2) ANTIAGGREGANTI e WARFARIN

Safety and efficacy of Aspirin, Clopidogrel and warfarin after coronary stent placement in patients with an indication for anticoagulation. Am Heart J- 147,463-467,2004
Studio osservazionale in 65 pz-Il rischio emorragico  della combinazione dei 3 farmaci (9,2%) è più elevato rispetto al clopidogrel (1,8%), all’ASA+warfarin (6,5%)

POSSIBILI OPZIONI TERAPEUTICHE:

Poiché il rischio di trombosi dello stent è più elevato nelle prime 2 settimane dopo il posizionamento, si potrebbe sospendere l’associazione di due antiaggreganti dopo 2 settimane e proseguire con warfarin+ aggregante singolo.

La sospensione del tienopiridinico aumenta il rischio di reinfarto e morte del 50%., pertanto se il pz era in trattamento con ASA si potrebbe sospenderla temporaneamente e abbinare warfarin e tienopiridinico.

La sostituzione del warfarin con eparina a basso peso molecolare (0,5 mg/Kg enoxaparina+clopidogrel+ASA) nei pz con indicazione a warfarin non è suffragata da studi. Potrebbe avere un rischio emorragico maggiore rispetto al doppio antiaggregante.

 

Combination antithrombotic therapy with antiplatelet agents and anticoagulants for patients with atherosclerotic heart disease.
J Invasive Cardiol 2004,16,271-metanalisi

La terapia combinata aumenta il rischio di emorragie minori e leggermente le emorragie maggiori, ma non le emorragie intracraniche.

 

Bleeding complications associated with combinations of aspirin,thienopyridine derivatives, and warfarin in elderly patients following acute myocardial infarction. Buresly K
Arch Intern Med 2005, April 11, 165, 784-9

Studio su 21443 pz anziani post IMA. 7% die pz hanno avuto ricovero x emorragia.

ASA                                             0,03% anno

ASA+ tienopiridinico                  0,07% anno  OR 1,65 rispetto a sola ASA

ASA+ tienopiridinico+ warfarin 0,09% anno  OR 1,92

Quindi complessivamente rischio basso.

Aspirin, Warfarin and a Thienopyridine for acute coronary syndromes.
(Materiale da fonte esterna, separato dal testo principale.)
(** * SchoolConnect: the row-level-security policy set and the client code
      that talks to it

    The development embeds

    - the schema, the three SECURITY DEFINER helper functions, the policies
      and the [updated_at] trigger of
      [supabase/migrations/20260130091328_b38b0bb0-f78a-4b5d-81cd-bb0bf507d9d0.sql];
    - the hooks [useSchool] ([fetchSchool], [createSchool]) and [useUserRole]
      ([fetchRole]), the [CreateSchool] page (what it renders, the code field,
      [generateCode], [handleSubmit]), the [handleSubmit] of the [JoinSchool] page and the
      save, edit and delete handlers of the three admin pages;
    - the student pages: what [Dashboard], [Notices], [Scholarships] and
      [Fees] fetch, the realtime subscription of [Notices], and the date
      helpers ([formatDate], [isDeadlineSoon], [isExpired], [isDueSoon],
      [isOverdue]).

    PostgreSQL's evaluation of policies (default deny once row-level security
    is enabled, permissive policies combined by OR, a USING clause reused as
    WITH CHECK when an UPDATE policy has none) is the semantics of the policy
    language; it is written once, in [Module Rls], and the policies themselves
    are transcribed as data.

    Part I holds the embedding and the vocabulary of the properties; Part II
    the lemmas and the theorems. *)

From Stdlib Require Import List String Ascii ZArith Bool Arith Lia.
From Stdlib Require Import QArith Qround Permutation Sorted.

Import ListNotations.

Close Scope Q_scope.

Local Open Scope string_scope.

Local Open Scope list_scope.

(** * Part I: the embedding *)

(** ** Column types *)

(** [UUID]: an opaque identifier. *)
Definition uuid := nat.

(** [TEXT]. *)
Definition text := string.

(** [TIMESTAMP WITH TIME ZONE], in microseconds. *)
Definition timestamptz := Z.

(** [DATE] and [DECIMAL(10, 2)] (in hundredths). *)
Definition date := Z.

Definition decimal := Z.

(** [CREATE TYPE public.app_role AS ENUM ('admin', 'student')]. *)
Inductive app_role := admin | student.

Definition app_role_eqb (a b : app_role) : bool :=
  match a, b with
  | admin, admin | student, student => true
  | _, _ => false
  end.

(** ** SQL's three-valued logic

    A nullable value is an [option]; a comparison with NULL is NULL, and a
    policy or a WHERE clause keeps a row only when its expression is [true]. *)
Module Sql.

Definition tri := option bool.

Definition of_bool (b : bool) : tri := Some b.

Definition eq_uuid (a b : option uuid) : tri :=
  match a, b with
  | Some x, Some y => Some (Nat.eqb x y)
  | _, _ => None
  end.

Definition eq_text (a b : option text) : tri :=
  match a, b with
  | Some x, Some y => Some (String.eqb x y)
  | _, _ => None
  end.

Definition and3 (a b : tri) : tri :=
  match a, b with
  | Some false, _ | _, Some false => Some false
  | Some true, Some true => Some true
  | _, _ => None
  end.

Definition or3 (a b : tri) : tri :=
  match a, b with
  | Some true, _ | _, Some true => Some true
  | Some false, Some false => Some false
  | _, _ => None
  end.

(** The row filter: NULL counts as not satisfied. *)
Definition holds (t : tri) : bool :=
  match t with
  | Some true => true
  | _ => false
  end.

End Sql.

(** ** Schema: one record per table, the fields named as the columns *)

Module School.
Record t := mk {
  id : uuid;
  name : text;
  school_code : text;
  admin_id : uuid;
  created_at : timestamptz;
  updated_at : timestamptz
}.
End School.

Module Profile.
Record t := mk {
  id : uuid;
  user_id : uuid;
  full_name : text;
  school_code : option text;
  created_at : timestamptz;
  updated_at : timestamptz
}.
End Profile.

Module UserRole.
Record t := mk {
  id : uuid;
  user_id : uuid;
  role : app_role
}.
End UserRole.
Konstantino Y
Cardiology 2005, nov 9, 105 (2) 80-85

No differenza di mortalità tra doppia o tripla terapia a 30 gg e a 6 mesi.
Su 5706 pz, 76 pz (1,3%) sottoposti a triplo trattamento. e 47% a doppia antiaggregazione.

Eur Heart J. 2007 Mar;28(6):726-32. Epub 2007 Jan 31.Click here to read 
Safety and efficacy of combined antiplatelet-warfarin therapy after coronary stenting.
Department of Cardiology, Satakunta Central Hospital, Sairaalantie 3, 28100 Pori, Finland.

AIM: The aim of this study was to evaluate the antithrombotic treatment adopted after coronary stenting in patients requiring long-term anticoagulation. METHODS AND RESULTS: We analysed retrospectively all consecutive patients on warfarin therapy (n = 239, mean age 70 years, men 74%) who underwent percutaneous coronary intervention (PCI) in 2003-04 in six hospitals. An age- and sex-matched control group with similar disease presentation (unstable or stable symptoms) was selected from the study period. Primary endpoint was defined as the occurrence of death, myocardial infarction, target vessel revascularization, or stent thrombosis at 12 months. Warfarin treatment was an independent predictor of both primary endpoint (OR 1.7, 95% CI 1.0-3.0, P = 0.05) and major bleeding (OR 3.4, 95% CI 1.2-9.3, P = 0.02). Triple therapy with aspirin and clopidogrel was the most common (48%) option in stented patients in warfarin group, and there was a significant (P = 0.004) difference between the drug combinations in stent thrombosis with the highest (15.2%) incidence in patients receiving warfarin plus aspirin combination. CONCLUSION: Our study shows that the prognosis is unsatisfactory in warfarin-treated patients irrespective of the drug combination used. Aspirin plus warfarin combination seems to be inadequate to prevent stent thrombosis.